The trio have decided to put the open kitchen right in the middle of the action on the ground floor, something that’s commonplace in restaurants but vanishingly rare in pubs. “We’ve given the best, highest-ceilinged floor to the chefs. People would maybe think that was a bit silly. And, well, maybe it is a bit silly,” Gummer laughs. “But hopefully people will feel like they’re a part of the team.”

This is not a passing concern. The founders, who now oversee a staff of more than 350 across the group, are aware of the sometimes intimidating, even dispiriting, tenor of hospitality as a potential career. “I think that it’s a daunting industry to go into,” Gummer says. “And I don’t think we’ve done a very good job in this country at showing that it’s also a really fantastic industry to be in.”

Whereas in Europe and America the restaurant trade, both at the front and back of house, is seen as a lifelong metier, (and, in Italy, perhaps, even an art form) it’s often viewed in Britain as a stopgap, or an unglamorous slog for students.

The Public House Group has set up a hospitality school near Charlbury to attempt to “break down that barrier” and change the perception around the trade as a career choice.
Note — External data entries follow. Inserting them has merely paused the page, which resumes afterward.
(** [POST /api/transform-batch]: [file] is the uploaded file ([None] when no
    file was sent), as decoding it goes: an error, or the text, which stands
    here as the reader [csv.DictReader] makes of it; the two codes are the
    form fields. *)
Definition transform_batch (file : option (exc reader))
    (source_crs target_crs : option string) : response batch_result :=
  handle (
    match file with
    | None => Return (Error 400 "No file uploaded")
    | Some decoded =>
        let falsy (o : option string) := negb (truthy (from_option VStr VNone o)) in
        if falsy source_crs || falsy target_crs
        then Return (Error 400 "Missing CRS parameters")
        else
          let source_crs := default "" source_crs in
          let target_crs := default "" target_crs in
          csv_input ← decoded;
          match CRS_DEFINITIONS !! source_crs, CRS_DEFINITIONS !! target_crs with
          | Some source_def, Some target_def =>
              transformer ← from_crs (Some source_def) (Some target_def);
              '(results, errs) ←
                batch_loop transformer source_crs target_crs 1 csv_input [] [];
              jsonify_batch {| b_success := true;
                               b_total_processed := Z.of_nat (length results);
                               b_errors := errs;
                               b_data := results |}
          | _, _ => Return (Error 400 "Invalid CRS specified")
          end
    end).

(** *** Validation *)

Definition add_error (msg : string) (v : validation) : validation :=
  {| valid := false; warnings := warnings v; errors := errors v ++ [msg] |}.

Definition add_warning (msg : string) (v : validation) : validation :=
  {| valid := valid v; warnings := warnings v ++ [msg]; errors := errors v |}.

(** [if not (lo <= v <= hi): update] *)
Definition unless_between (lo : Z) (v : pyval) (hi : Z)
    (update : validation -> validation) (val : validation) : exc validation :=
  b ← py_between lo v hi;
  Return (if b : bool then val else update val).

(** [POST /api/validate] on the decoded request body. *)
Definition validate_coordinates (data : pyval) : response validation :=
  handle (
    crs ← py_get data "crs";
    x ← py_get data "x";
    y ← py_get data "y";
    let validation := {| valid := true; warnings := []; errors := [] |} in
    validation ←
      (if py_eq_str crs "WGS84" then
         v ← unless_between (-180) x 180
               (add_error "Longitude must be between -180 and 180 degrees") validation;
         v ← unless_between (-90) y 90
               (add_error "Latitude must be between -90 and 90 degrees") v;
         v ← unless_between (-4) x 2
               (add_warning "Longitude outside Ghana bounds (approximately -4° to 2°)") v;
         unless_between 4 y 12
           (add_warning "Latitude outside Ghana bounds (approximately 4° to 12°)") v
       else if py_eq_str crs "UTM_30N" || py_eq_str crs "UTM_31N" then
         v ← unless_between 160000 x 840000
               (add_warning "Easting outside typical UTM zone range") validation;
         unless_between 0 y 10000000
           (add_warning "Northing outside typical Northern hemisphere range") v
       else if py_eq_str crs "GHANA_GRID" then
         v ← unless_between 0 x 500000
               (add_warning "Easting outside typical Ghana Grid range") validation;
         unless_between 0 y 1000000
           (add_warning "Northing outside typical Ghana Grid range") v
       else Return validation);
    Return (Ok validation)).

End Handlers.

(** ** Numbers as values: what the comparisons decide *)

(** The rational a number stands for; NaN and the infinities stand for
    none. *)
Definition num_value (n : num) : option Q :=
  match n with
  | NInt z => Some (inject_Z z)
  | NFloat f => F64.value f
  end.

(** [n ∈ [lo, hi]] *)
Definition in_interval (lo hi : Z) (n : num) : Prop :=
  match num_value n with
  | Some q => (inject_Z lo <= q)%Q /\ (q <= inject_Z hi)%Q
  | None => False
  end.

Definition le_result (c : option comparison) : bool :=
  match c with Some Lt | Some Eq => true | _ => false end.

(** The chained comparison on two numbers, without the exceptions. *)
Definition between (lo : Z) (n : num) (hi : Z) : bool :=
  le_result (num_compare (NInt lo) n) && le_result (num_compare n (NInt hi)).

(** ** Requests and stand-ins used in the examples *)

Definition registered (code : string) : Prop := is_Some (CRS_DEFINITIONS !! code).

(** [{"source_crs": source, "target_crs": target, "coordinates": coords}] *)
Definition transform_request (source target : string) (coords : pyval) : pyval :=
  VDict (list_to_map [("source_crs", VStr source); ("target_crs", VStr target);
                      ("coordinates", coords)]).

(** [{"lon": x, "lat": y}] and [{"x": x, "y": y}] *)
Definition lonlat (x y : pyval) : pyval := VDict (list_to_map [("lon", x); ("lat", y)]).
Definition xy (x y : pyval) : pyval := VDict (list_to_map [("x", x); ("y", y)]).

(** [{"crs": crs, "x": x, "y": y}] *)
Definition validate_request (crs x y : pyval) : pyval :=
  VDict (list_to_map [("crs", crs); ("x", x); ("y", y)]).

(** Stand-ins for pyproj, the C library and the Unicode database, to run
    the handlers on concrete requests: a transformer that answers its input
    as doubles, one that answers infinities for a latitude beyond the poles
    (what pyproj does from WGS84 to Web Mercator, where such a point cannot
    be projected) and its input otherwise, and constant C functions. *)
Module Standin.

Definition from_crs (source_def target_def : option string) : exc unit := Return tt.

Definition noop (t : unit) (x y : pyval) : exc (pyval * pyval) :=
  fx ← as_double x; fy ← as_double y; Return (VFloat fx, VFloat fy).

Definition beyond_poles (t : unit) (x y : pyval) : exc (pyval * pyval) :=
  match as_num y with
  | Some lat =>
      if between (-90) lat 90 then noop t x y
      else Return (VFloat F64.inf, VFloat F64.inf)
  | None => noop t x y
  end.

Definition unicode : unicode_db :=
  {| to_ascii := fun s => "?"; non_ascii_repr := fun s => "'" ++ s ++ "'" |}.

Definition c_fun (x : float) : float := S754_zero false.
Definition c_pow (x y : float) : float := S754_zero false.

End Standin.

(** ** The batch loop, row by row *)

Section BatchSpec.

Variable unicode : unicode_db.
Variable Transformer : Type.
Variable transform : Transformer -> pyval -> pyval -> exc (pyval * pyval).
Variable transformer : Transformer.
Variables source_crs target_crs : string.

(** The rows that succeed, transformed, in the order of the input. *)
Definition successes (rows : list csv_row) : list csv_row :=
  omap (fun row =>
          match process_row Transformer transform unicode transformer
                  source_crs target_crs row with
          | Return r => Some r
          | Raise _ => None
          end) rows.

(** The rows that fail, each with its position counted from [start], in
    the order of the input. *)
Fixpoint failures (start : Z) (rows : list csv_row) : list error_entry :=
  match rows with
  | [] => []
  | row :: rest =>
      match process_row Transformer transform unicode transformer
              source_crs target_crs row with
      | Return _ => failures (start + 1) rest
      | Raise e => {| e_row := start; e_error := exn_str e |} :: failures (start + 1) rest
      end
  end.

(** The error entry of the row at position [i] (from 0), when it fails. *)
Definition failure_at (i : nat) (row : csv_row) : option error_entry :=
  match process_row Transformer transform unicode transformer
          source_crs target_crs row with
  | Return _ => None
  | Raise e => Some {| e_row := Z.of_nat i + 1; e_error := exn_str e |}
  end.

(** A cell that is absent, [None] or the empty string. *)
Definition blank (row : csv_row) (key : string) : Prop :=
  row !! Some key = None \/ row !! Some key = Some VNone
  \/ row !! Some key = Some (VStr "").
(** X13. [decodeDAV1] and [decodeDAV2] decode the structure of the chunks
    first: when that fails they return the error of the chunk decoder
    under the batch index, and no hash, blob or message has been
    fetched. *)
Theorem blob_versions_check_chunks_before_any_call (fuel : nat) ds
    (batchIndex : Z) (vLog : Log) (args : commitBatchArgs) s :
  (∀ e, codecv1_DecodeDAChunksRawTx (Chunks args) = RErr e →
        decodeDAV1 fuel ds batchIndex vLog args s
          = (Err (ErrUnpackChunks batchIndex e), s)) ∧
  (∀ e, codecv2_DecodeDAChunksRawTx (Chunks args) = RErr e →
        decodeDAV2 fuel ds batchIndex vLog args s
          = (Err (ErrUnpackChunks batchIndex e), s)).
Proof.
  split; intros e He; [unfold decodeDAV1|unfold decodeDAV2];
    eapply bind_Err; apply wrap_err_Err; unfold lift; by rewrite He.
Qed.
Pub Club, as it’ll be called, is based around a paid 12-week educational internship, which runs from food production and nutrition to front-of-house operations and finances.

The boom in haute hospitality offerings in the Cotswolds (Daylesford, Estelle Manor, Soho Farmhouse) masks a wider lack of job opportunities across the countryside. “So we are working with a lot of local charities and local state schools to help us find the students,” says Winser. “We’ll open the first pub school down there.”

This is not a typical move for a hospitality group on the rise. Initiatives of this sort are more often reserved for the end of a career, not the start of one. But it speaks to a wider ethos among the group – something that’s tangible in its careful restorations, the warm grain of its exposed woods, its kitchen garden, its whole-cut butchery, and the talent that has risen up across its projects (like chefs George Williams and Beth O’Brien at The Fat Badger – both alumni of Cork’s Ballymaloe Cookery School – whose food is garnering rave reviews in its own right).

It’s tempting to seek out some magic formula or secret recipe that conveniently explains the group’s success: how it has done so much, so thoroughly, to such acclaim, in such a short period of time. But the word I most often hear used to describe each of its venues – a word which bestows the highest possible praise from the city’s pubberati – is proper. Meat all the way down, like a decent pie.